Violette and Dahlia had arrived only that afternoon. However, the sisters had not been in the city more than five minutes when they decided it was appropriate that New Orleans had been named for the corrupt regent of France, the Duke d’Orleans. As Dahlia had said, “It most decidedly deserves its reputation for decadence, corruption, and sin. Can you believe the amount of vice here? And prostitution is legal! Did you know that?”

In answer, Violette had given a vigorous nod. She’d never imagined such extravagant wickedness and lapsed morals as she saw on public display in the streets. What had her niece been thinking when she came to reside in this place of gambling, dueling, voodoo, and bawdy houses?

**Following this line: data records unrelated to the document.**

(* ===== verification/Rng.v ===== *)
(** * Rng: Python's [random] module as an oracle

    The notebooks draw from one global generator ([random.expovariate],
    [random.uniform], [random.choice]).  The generator is modelled by an
    oracle [RandomSource] indexed by the number of calls made so far (the
    cursor, which the callers thread through their state), so that the
    order of the draws is part of the model.  [RandomSourceLaws] states
    what the simulator may assume of the draws; [mean_source] and
    [tape_source] are executable oracles that satisfy the laws. *)

From Stdlib Require Import ZArith QArith Qround Lia Lqa.
From stdpp Require Import gmap list.
From S2P Require Import Prelude.

(** The [k]-th call of the generator, by the function called. *)
Class RandomSource : Type := {
  (** the value of [random.expovariate(lambd)] *)
  rnd_expovariate : nat → Q → Z;
  (** the value of [random.uniform(a, b)] *)
  rnd_uniform : nat → Q → Q → Q;
  (** the index [random.choice] picks in a sequence of the given length *)
  rnd_below : nat → nat → nat;
}.

(** What the library guarantees of the draws. *)
Class RandomSourceLaws (R : RandomSource) : Prop := {
  rnd_expovariate_nonneg k lambd : (0 < lambd)%Q → (0 ≤ rnd_expovariate k lambd)%Z;
  rnd_uniform_range k a b : (a <= b)%Q → (a <= rnd_uniform k a b <= b)%Q;
  rnd_below_lt k n : 0 < n → rnd_below k n < n;
}.

Section calls.
Context {R : RandomSource}.

(** [random.expovariate(lambd)]: divides by [lambd]. *)
Definition random_expovariate (k : nat) (lambd : Q) : result (Z * nat) :=
  if Qeq_bool lambd 0 then Raise ZeroDivisionError
  else Ok (rnd_expovariate k lambd, S k).

(** [random.uniform] called with the positional arguments [args]: exactly
    two are accepted. *)
Definition random_uniform (k : nat) (args : list Q) : result (Q * nat) :=
  match args with
  | [a; b] => Ok (rnd_uniform k a b, S k)
  | _ => Raise TypeError
  end.

(** [random.choice(seq)]: [IndexError] on an empty sequence. *)
Definition random_choice {A} (k : nat) (seq : list A) : result (A * nat) :=
  match seq with
  | [] => Raise IndexError
  | _ => x ← py_index seq (rnd_below k (length seq)); Ok (x, S k)
  end.
End calls.

(** ** Executable oracles *)

(** Every draw is the mean of its distribution: [1/lambd] rounded up, the
    midpoint of the interval, the first element. *)
Definition mean_source : RandomSource := {|
  rnd_expovariate _ lambd := Qceiling (/ lambd);
  rnd_uniform _ a b := ((a + b) / 2)%Q;
  rnd_below _ _ := 0;
|}.

(** Draws scripted by tapes: the [k]-th call reads position [k] of the tape
    of its function (default: one tick, the upper bound, index [0]). *)
Definition tape_source (expo : list Z) (unif : list Q) (below : list nat) : RandomSource := {|
  rnd_expovariate k _ := default 1%Z (Z.abs <$> expo !! k);
  rnd_uniform k a b :=
    match unif !! k with
    | Some u => if Qle_bool a u && Qle_bool u b then u else b
    | None => b
    end;
  rnd_below k n := (below !!! k) `mod` n;
|}.

(** * Lemmas *)

#[export] Instance mean_source_laws : RandomSourceLaws mean_source.
Proof.
  split; simpl.
  - intros _ lambd Hl.
    assert (0 <= / lambd)%Q as Hinv by (apply Qlt_le_weak, Qinv_lt_0_compat, Hl).
    rewrite <- (Qceiling_Z 0). by apply Qceiling_resp_le.
  - intros _ a b Hab. split.
    + apply Qle_shift_div_l; [done|]. lra.
    + apply Qle_shift_div_r; [done|]. lra.
  - intros _ n Hn. done.
Qed.

#[export] Instance tape_source_laws expo unif below :
  RandomSourceLaws (tape_source expo unif below).
Proof.
  split; simpl.
  - intros k _ _. destruct (expo !! k); simpl; lia.
  - intros k a b Hab. destruct (unif !! k) as [u|]; [|split; [done|apply Qle_refl]].
    destruct (Qle_bool a u && Qle_bool u b) eqn:E.
    + apply andb_true_iff in E as [?%Qle_bool_iff ?%Qle_bool_iff]. done.
    + split; [done|apply Qle_refl].
  - intros k n Hn. apply Nat.mod_upper_bound. lia.
Qed.

Section call_lemmas.
Context {R : RandomSource}.

Lemma random_expovariate_Ok k lambd x k' :
  random_expovariate k lambd = Ok (x, k') ↔
  ¬ (lambd == 0)%Q ∧ x = rnd_expovariate k lambd ∧ k' = S k.
Proof.
  unfold random_expovariate. destruct (Qeq_bool lambd 0) eqn:E.
  - apply Qeq_bool_iff in E. naive_solver.
  - apply Qeq_bool_neq in E. naive_solver.
Qed.

Lemma random_expovariate_pos k lambd :
  (0 < lambd)%Q → random_expovariate k lambd = Ok (rnd_expovariate k lambd, S k).
Proof.
  intros Hl. apply random_expovariate_Ok. split; [|done].
  intros E. rewrite E in Hl. by apply Qlt_irrefl in Hl.
Qed.

Lemma random_expovariate_zero k lambd :
  (lambd == 0)%Q → random_expovariate k lambd = Raise ZeroDivisionError.
Proof.
  intros E%Qeq_bool_iff. unfold random_expovariate. by rewrite E.
Qed.

Lemma random_choice_Ok `{!RandomSourceLaws R} {A} k (seq : list A) :
  seq ≠ [] → ∃ x, random_choice k seq = Ok (x, S k) ∧ x ∈ seq.
Proof.
  intros Hne. destruct seq as [|y seq]; [done|]. unfold random_choice.
  destruct (py_index_lt (y :: seq) (rnd_below k (length (y :: seq)))) as [x Hx].
  { apply rnd_below_lt. simpl. lia. }
  exists x. rewrite Hx. split; [done|].
  apply py_index_Ok in Hx. by eapply list_elem_of_lookup_2.
Qed.
End call_lemmas.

The carriage slowed to a stop and the driver called out, “Twenty-one Basin Street. Are you ladies certain this is the address you want?”

Twenty-one Basin Street was better known as Madame Broussard’s Parisian Club. It was not the sort of place that ever enjoyed visits from respectable women, but the sisters couldn’t know such a thing, of course. What they did know was that the place—indeed, the entire block—looked thoroughly disreputable.

Violette opened her purse and checked the address on the letter she had tucked away there. “Yes, it’s the correct address.” She turned to Dahlia and let out a long sigh. “Come, Sister. Let us proceed with haste to see how Rachel is faring.”

Dahlia hesitated, looking through the carriage window at the men loitering on the ill-kept sidewalk. She shuddered. “Perhaps Rachel can enlighten us as to the reason she chose this Sodom and Gomorrah. It is little wonder to me that she has fallen so desperately ill. I pray she will listen to reason and quickly return to Texas with us.”

 

From the third-floor window of Twenty-one Basin Street, a young girl watched through parted lace curtains as two women dressed in gray bombazine alighted from a carriage on the street below. The girl’s name was Susannah. Her mother, Rachel, had been lying waxen and pale in a vault in St. Louis Cemetery for three days. Susannah Jane Dowell was nine years old. She knew no world but sin.